About the time I came across the question, “Do you want to get well?” in James 5, and discovered my unexpected answer, the following article on the topic came to my attention.

                   Do You Wish to Get Well? By Kay Arthur

                  “Do you wish to get well?” It seems like a rather foolish question on the surface! At first you think, “Who wouldn’t wish to get well?”

                 I ask these questions, and my mind races to a man sitting at one of the gates surrounding the Old City of Jerusalem. As I recently came out of the Old City     into the noise of the lumbering buses jammed to the doors wit Arabs and to the honking of irate, impassioned cab drivers, as I felt the bright sunshine which had been shielded by the walled, crowded, narrow streets of the Old City, a man sitting on the ground caught my attention.
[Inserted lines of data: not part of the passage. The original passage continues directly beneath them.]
(* ===== verification/MrHeap.v ===== *)
(** * MrHeap: the block group heap of userfs/userfs_heap.c

    An array of pointers to elements, ordered by the number of free blocks with
    the largest at the root.  Elements live in the C heap ([elems], by address) and
    are shared with the caller, so the heap stores addresses and compares through
    them.  An index outside the array or a pointer to no element is undefined
    behaviour: the operation has no result. *)
From Stdlib Require Import Sorting.Sorted.
From S2P Require Import Prelude.
Local Open Scope Z_scope.

Record mrheap_elem := Elem { bgi_free_blocks_count : Z; bgi_bgroup_nr : Z }.

#[export] Instance mrheap_elem_eq_dec : EqDecision mrheap_elem.
Proof. solve_decision. Defined.

Abbreviation elems := (gmap Z mrheap_elem).

(** [heap] has [capacity] cells; only the first [size] are in use. *)
Record mrheap := Mrheap { heap : list Z; capacity : Z; size : Z }.

Definition sizeof_mrheap : Z := 16.
Definition sizeof_mrheap_elem : Z := 8.
Definition sizeof_ptr : Z := 8.

(** [garbage]: what the array holds when malloc returns it. *)
Definition userfs_mrheap_create (a : alloc) (cap : Z) (garbage : list Z) : option mrheap * alloc :=
  let '(minHeap, a) := malloc a sizeof_mrheap in
  if minHeap =? NULL then (None, a)
  else
    let '(arr, a) := malloc a (cap * sizeof_ptr) in
    if arr =? NULL then (None, a)
    else (Some (Mrheap garbage cap 0), a).

(** Array cells. *)
Definition cell (arr : list Z) (i : Z) : option Z := arr !! Z.to_nat i.
Definition set_cell (arr : list Z) (i v : Z) : option (list Z) :=
  if (0 <=? i) && (i <? Z.of_nat (length arr)) then Some (<[Z.to_nat i := v]> arr) else None.

Definition swap (arr : list Z) (a b : Z) : option (list Z) :=
  tmp ← cell arr a;
  y ← cell arr b;
  arr ← set_cell arr a y;
  set_cell arr b tmp.

Definition element_compare (es : elems) (first second : Z) : option bool :=
  x ← es !! first;
  y ← es !! second;
  Some (bgi_free_blocks_count x <? bgi_free_blocks_count y).

(** The loop of [heap_up]; [index + 1] rounds are enough. *)
Fixpoint heap_up (fuel : nat) (es : elems) (arr : list Z) (index : Z) : option (list Z) :=
  match fuel with
  | O => None
  | S fuel =>
      let parent := u32 (index - 1) / 2 in
      if 0 <? index then
        x ← cell arr parent;
        y ← cell arr index;
        lt ← element_compare es x y;
        if (lt : bool) then
          arr ← swap arr parent index;
          heap_up fuel es arr parent
        else Some arr
      else Some arr
  end.

(** One of the two child tests of [heap_down]: the index of the larger of the
    current candidate and the child, if there is such a child. *)
Definition pick_child (es : elems) (arr : list Z) (sz smallest child : Z) : option Z :=
  if child <? sz then
    x ← cell arr smallest;
    y ← cell arr child;
    lt ← element_compare es x y;
    Some (if (lt : bool) then child else smallest)
  else Some smallest.

(** The recursion of [heap_down]; [size] rounds are enough. *)
Fixpoint heap_down (fuel : nat) (es : elems) (arr : list Z) (sz index : Z) : option (list Z) :=
  match fuel with
  | O => None
  | S fuel =>
      let left_child := u32 (2 * index + 1) in
      let right_child := u32 (2 * index + 2) in
      smallest ← pick_child es arr sz index left_child;
      smallest ← pick_child es arr sz smallest right_child;
      if negb (smallest =? index) then
        arr ← swap arr smallest index;
        heap_down fuel es arr sz smallest
      else Some arr
  end.

(** [elem_ptr = NULL] asks for a new element. The result is the element, [NULL]
    when the heap is full or there is no memory. *)
Definition userfs_mrheap_insert (a : alloc) (es : elems) (h : mrheap)
    (nr free elem_ptr : Z) : option (Z * alloc * elems * mrheap) :=
  if size h =? capacity h then Some (NULL, a, es, h)
  else
    let '(value, a) := if elem_ptr =? NULL then malloc a sizeof_mrheap_elem else (elem_ptr, a) in
    if value =? NULL then Some (NULL, a, es, h)
    else
      let es := <[value := Elem free nr]> es in
      arr ← set_cell (heap h) (size h) value;
      arr ← heap_up (S (Z.to_nat (size h))) es arr (size h);
      Some (value, a, es, Mrheap arr (capacity h) (u32 (size h + 1))).

Definition userfs_mrheap_get_heaptop (h : mrheap) : option Z :=
  if size h =? 0 then Some NULL else cell (heap h) 0.

Definition userfs_mrheap_extract_heaptop (es : elems) (h : mrheap) : option (Z * mrheap) :=
  min ← userfs_mrheap_get_heaptop h;
  if min =? NULL then Some (min, h)
  else
    last ← cell (heap h) (u32 (size h - 1));
    arr ← set_cell (heap h) 0 last;
    let sz := u32 (size h - 1) in
    arr ← heap_down (S (Z.to_nat sz)) es arr sz 0;
    Some (min, Mrheap arr (capacity h) sz).

(** Evaluate a small run: four groups inserted, then extracted. *)
Example heap_run :
  match userfs_mrheap_create (Alloc 4096 []) 4 [7; 7; 7; 7] with
  | (Some h, a) =>
      ('(_, a, es, h) ← userfs_mrheap_insert a ∅ h 0 5 NULL;
       '(_, a, es, h) ← userfs_mrheap_insert a es h 1 9 NULL;
       '(_, a, es, h) ← userfs_mrheap_insert a es h 2 7 NULL;
       '(_, a, es, h) ← userfs_mrheap_insert a es h 3 8 NULL;
       '(p, h) ← userfs_mrheap_extract_heaptop es h;
       '(q, h) ← userfs_mrheap_extract_heaptop es h;
       '(r, h) ← userfs_mrheap_extract_heaptop es h;
       Some (bgi_bgroup_nr <$> es !! p, bgi_bgroup_nr <$> es !! q, bgi_bgroup_nr <$> es !! r))
  | _ => None
  end = Some (Some 1, Some 3, Some 2).
Proof. reflexivity. Qed.

(** ** Heap order *)

Definition key (es : elems) (arr : list Z) (i : Z) : Z :=
  default 0 (p ← cell arr i; bgi_free_blocks_count <$> es !! p).

Definition parent_of (i : Z) : Z := (i - 1) / 2.

(** The first [sz] cells point to elements. *)
Definition pointers (es : elems) (arr : list Z) (sz : Z) : Prop :=
  forall i, 0 <= i < sz -> exists p e, cell arr i = Some p /\ es !! p = Some e.

Definition heap_ordered (es : elems) (arr : list Z) (sz : Z) : Prop :=
  forall i, 0 < i < sz -> key es arr i <= key es arr (parent_of i).

(** Ordered except between [k] and its parent; the children of [k] are below the
    parent of [k] already. *)
Definition ordered_up (es : elems) (arr : list Z) (sz k : Z) : Prop :=
  (forall i, 0 < i < sz -> i <> k -> key es arr i <= key es arr (parent_of i)) /\
  (forall i, 0 < i < sz -> 0 < k -> parent_of i = k -> key es arr i <= key es arr (parent_of k)).

(** Ordered except between [k] and its children. *)
Definition ordered_down (es : elems) (arr : list Z) (sz k : Z) : Prop :=
  (forall i, 0 < i < sz -> parent_of i <> k -> key es arr i <= key es arr (parent_of i)) /\
  (forall i, 0 < i < sz -> 0 < k -> parent_of i = k -> key es arr i <= key es arr (parent_of k)).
He was happily conversing with the other beggars until a foreign tourist came by. At that point, all conversation ceased, and a hand was lifted as dark eyes silently pled for alms. The other hand pulled up a pant leg to make sure the already exposed ulcer – bright pink, glazed over the purulent patches glistening in the sun – was not missed.

                           My nurse’s heart brought my feet to a halt. I wanted to bend down and shield the open wound from the dust sent flying by the traffic scurrying through the gate. His leg needed tending. It should be washed, medicated, and dressed by someone who cared. Why, unattended, it would only eat away until it reached his bone, and then he could lose his leg!

         Arrested by his plight, I stopped to gaze at his leg and look into the darkness of his eyes, until my friend gently took my by my elbow and propelled me toward our destination. I was a tourist and did not know about these things, She then proceeded to tell me hat this man did not wish to be made well. He made his living from his wound. No need to confront the complexities of responsibility as a citizen of Israel when one could merely sit down in the dust and dirt of Jerusalem and receive pity along with a few shekels.

                My wounded beggar could have been healed. The hospital doors were open to him and medicine was available, but he did now wish to get well. As I looked back in curious fascination, I caught one last glimpse of someone less than what he could have been.

                           The man in John 5 had been sick for 38 years. We do not know how long he had been lying beside the pool of Bethesda. All we know is that when Jesus passed by and asked him if he wished to be make well, he had to make a choice. Either he could continue in his normal habit of life, or he could relinquish it for healing. Suppose, Beloved, Jesus asked you if you wanted to be make well – emotionally, physical, spiritually? What would you answer?

 

I was thirty-eight years old and had to come to grips that I was the beggar with the festering ulcers; although my wounds were not visible, they were real. And Jesus wanted to heal them. There was a choice to make – an opportunity for me to change my answer.

Yet, I was still hesitant.

The man in the story did not want to get well. He made that choice daily. As appalling as I found this, it was impossible for me not to make the correlation between the man in the story and my own circumstances.

God clearly had my attention. The next question was, “What now?” That question made me feel even more uncomfortable. God was clearly challenging me.